作者
Alex Diaz
发表日期
2022
机构
KTH Royal Institute of Technology
简介
The Swift programming language recently introduced the actor model alongside Swift concurrency as a first-class citizen. Previously, concurrent programming in Swift required importing modules, eg, Grand Central Dispatch. Grand Central Dispatch is a concurrency framework, often used for implementing shared memory concurrency in Swift. In contrast to Grand Central Dispatch, the Swift actor provides implicit mutual exclusion via message passing concurrency and the notion of actor isolation. This thesis evaluates the performance of the Swift actor and Swift concurrency in comparison to thread-safe objects with Grand Central Dispatch. The study assembled a benchmark suite to measure the performance over central bottlenecks (Chameneos), large counts of independent objects (Dining Philosophers), long-living concurrent objects (Dining Philosophers) and massively parallel messaging (Big).

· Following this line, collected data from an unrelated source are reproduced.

(** * SciToolHub scoring core: normalisation, domain classification,
      README scoring, composite scores and benchmark fusion.

    The development embeds the scoring functions of
    [src/score_tools.py], [src/score_tools_v2.py] and
    [final/merge_scores_with_bench.py].

    Numbers.  A float64 cell is modelled as a rational with an explicit
    not-a-number value: arithmetic is exact rational arithmetic, [NaN]
    propagates as in numpy, and there are no infinities, so
    [np.isfinite x] is "x is not NaN".  A pandas or numpy column is a list
    of such cells; a missing or unparsable entry is [NaN], which is what
    [pd.to_numeric(..., errors="coerce")] produces.

    Text.  A Python [str] is modelled as a [string] of code points below
    256. *)

From Stdlib Require Import QArith Bool List String Ascii Arith Lia Lqa.
From Stdlib Require Import Sorted Permutation.
Import ListNotations.

Local Open Scope Q_scope.

(* ------------------------------------------------------------------ *)
(** ** Float cells and columns *)

Module Num.

Inductive fnum : Type :=
| Fin (q : Q)
| NaN.

Definition isfinite (x : fnum) : bool :=
  match x with Fin _ => true | NaN => false end.

Definition lift2 (f : Q -> Q -> Q) (x y : fnum) : fnum :=
  match x, y with
  | Fin a, Fin b => Fin (f a b)
  | _, _ => NaN
  end.

Definition fadd : fnum -> fnum -> fnum := lift2 Qplus.
Definition fsub : fnum -> fnum -> fnum := lift2 Qminus.
Definition fmul : fnum -> fnum -> fnum := lift2 Qmult.

(** Division: the model has no infinities, so a division by zero (which
    numpy answers with an infinity or a NaN) is [NaN]. *)
Definition fdiv (x y : fnum) : fnum :=
  match x, y with
  | Fin a, Fin b => if Qeq_bool b 0 then NaN else Fin (a / b)
  | _, _ => NaN
  end.

(** [x > y] on floats: false as soon as one side is NaN. *)
Definition fgtb (x y : fnum) : bool :=
  match x, y with
  | Fin a, Fin b => negb (Qle_bool a b)
  | _, _ => false
  end.

(** [x == y] on floats: NaN equals nothing. *)
Definition feqb (x y : fnum) : bool :=
  match x, y with
  | Fin a, Fin b => Qeq_bool a b
  | _, _ => false
  end.

(** Same value: equal rationals, or both NaN. *)
Definition same (x y : fnum) : Prop :=
  match x, y with
  | Fin a, Fin b => a == b
  | NaN, NaN => True
  | _, _ => False
  end.

(** A cell that is a number of the closed unit interval. *)
Definition in_unit (x : fnum) : Prop :=
  match x with
  | Fin q => 0 <= q /\ q <= 1
  | NaN => False
  end.

Definition qmin (a b : Q) : Q := if Qle_bool a b then a else b.
Definition qmax (a b : Q) : Q := if Qle_bool a b then b else a.

(** The non-missing entries of a column, in order. *)
Fixpoint finite_values (xs : list fnum) : list Q :=
  match xs with
  | [] => []
  | Fin q :: r => q :: finite_values r
  | NaN :: r => finite_values r
  end.

Definition reduce (f : Q -> Q -> Q) (l : list Q) : fnum :=
  match l with
  | [] => NaN
  | x :: r => Fin (fold_left f r x)
  end.

(** [Series.min(skipna=True)] and [Series.max(skipna=True)]: NaN on an
    empty or all-missing column. *)
Definition pd_min (xs : list fnum) : fnum := reduce qmin (finite_values xs).
Definition pd_max (xs : list fnum) : fnum := reduce qmax (finite_values xs).

(** [Series.fillna(v)]. *)
Definition fillna (v : fnum) (xs : list fnum) : list fnum :=
  map (fun x => match x with Fin _ => x | NaN => v end) xs.

(** [np.zeros(n)], [np.zeros_like(arr)]. *)
Definition zeros (n : nat) : list fnum := repeat (Fin 0) n.
Definition zeros_like (arr : list fnum) : list fnum := zeros (List.length arr).

(** Insertion of a rational in an ascending list, and the sort it gives. *)
Fixpoint insert_asc (x : Q) (l : list Q) : list Q :=
  match l with
  | [] => [x]
  | y :: r => if Qle_bool x y then x :: l else y :: insert_asc x r
  end.

Definition sort_asc (l : list Q) : list Q := fold_right insert_asc [] l.

(** [Series.median(skipna=True)]: the middle value of the sorted
    non-missing entries, the mean of the two middle ones when their number
    is even, NaN when there is none. *)
Definition median_sorted (l : list Q) : fnum :=
  match l with
  | [] => NaN
  | _ =>
      let n := List.length l in
      if Nat.even n
      then Fin ((nth (n / 2 - 1) l 0 + nth (n / 2) l 0) / 2)
      else Fin (nth (n / 2) l 0)
  end.

Definition pd_median (xs : list fnum) : fnum :=
  median_sorted (sort_asc (finite_values xs)).

(** A column without missing cells. *)
Definition complete (xs : list fnum) : Prop :=
  Forall (fun x => isfinite x = true) xs.

(** The non-missing cells of a column all hold one value. *)
Definition all_equalb (xs : list fnum) : bool :=
  match finite_values xs with
  | [] => true
  | x :: r => forallb (Qeq_bool x) r
  end.

(** A column of counts: no cell is a negative number. *)
Definition nonneg_col (xs : list fnum) : Prop :=
  Forall (fun x => match x with Fin q => 0 <= q | NaN => True end) xs.


(** A cell that is missing or a number of the unit interval. *)
Definition unit_or_missing (x : fnum) : Prop := x = NaN \/ in_unit x.

End Num.
Import Num.

(** Python exceptions that the modelled code can raise. *)
Inductive exn : Type :=
| ValueError
| KeyError.

Inductive result (A : Type) : Type :=
| Ok (a : A)
| Raise (e : exn).
Arguments Ok {A} a.
Arguments Raise {A} e.

Definition bind {A B : Type} (r : result A) (k : A -> result B) : result B :=
  match r with
  | Ok a => k a
  | Raise e => Raise e
  end.

Notation "x <- r ;; k" := (bind r (fun x => k))
  (at level 61, r at next level, right associativity).

(** [np.nanmin] and [np.nanmax]: they raise [ValueError] on a zero-size
    array, and answer NaN on an all-NaN one. *)
Definition np_nanmin (arr : list fnum) : result fnum :=
  match arr with
  | [] => Raise ValueError
  | _ => Ok (pd_min arr)
  end.

Definition np_nanmax (arr : list fnum) : result fnum :=
  match arr with
  | [] => Raise ValueError
  | _ => Ok (pd_max arr)
  end.

(* ------------------------------------------------------------------ *)
(** ** Text: the [str] methods the scoring code uses *)

Module Text.

Local Open Scope string_scope.

Definition nl : ascii := ascii_of_nat 10.

(** [c.lower()] on the code points below 256: A-Z, and the capital
    letters of the Latin-1 block (all of 192..222 but the times sign). *)
Definition lower_char (c : ascii) : ascii :=
  let n := nat_of_ascii c in
  if (((65 <=? n) && (n <=? 90))
      || ((192 <=? n) && (n <=? 222) && negb (n =? 215)))%nat
  then ascii_of_nat (n + 32)
  else c.

Fixpoint lower (s : string) : string :=
  match s with
  | EmptyString => EmptyString
  | String c r => String (lower_char c) (lower r)
  end.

The results indicate the lack of a catch-all solution to concurrent programming in Swift. In comparison to Grand Central Dispatch, a system of actors tends to require more memory to finish execution. By upper bounding concurrency in actors, memory use is effectively limited at the cost of possibly longer execution times. In particular, the results were gathered on a macOS computer. With unique implementations of threads in different operating systems, further studies are needed to evaluate Swift concurrency and the Swift actor on other systems and hardware. In addition, further studies may evaluate the risk of congestion at large numbers of concurrent actors.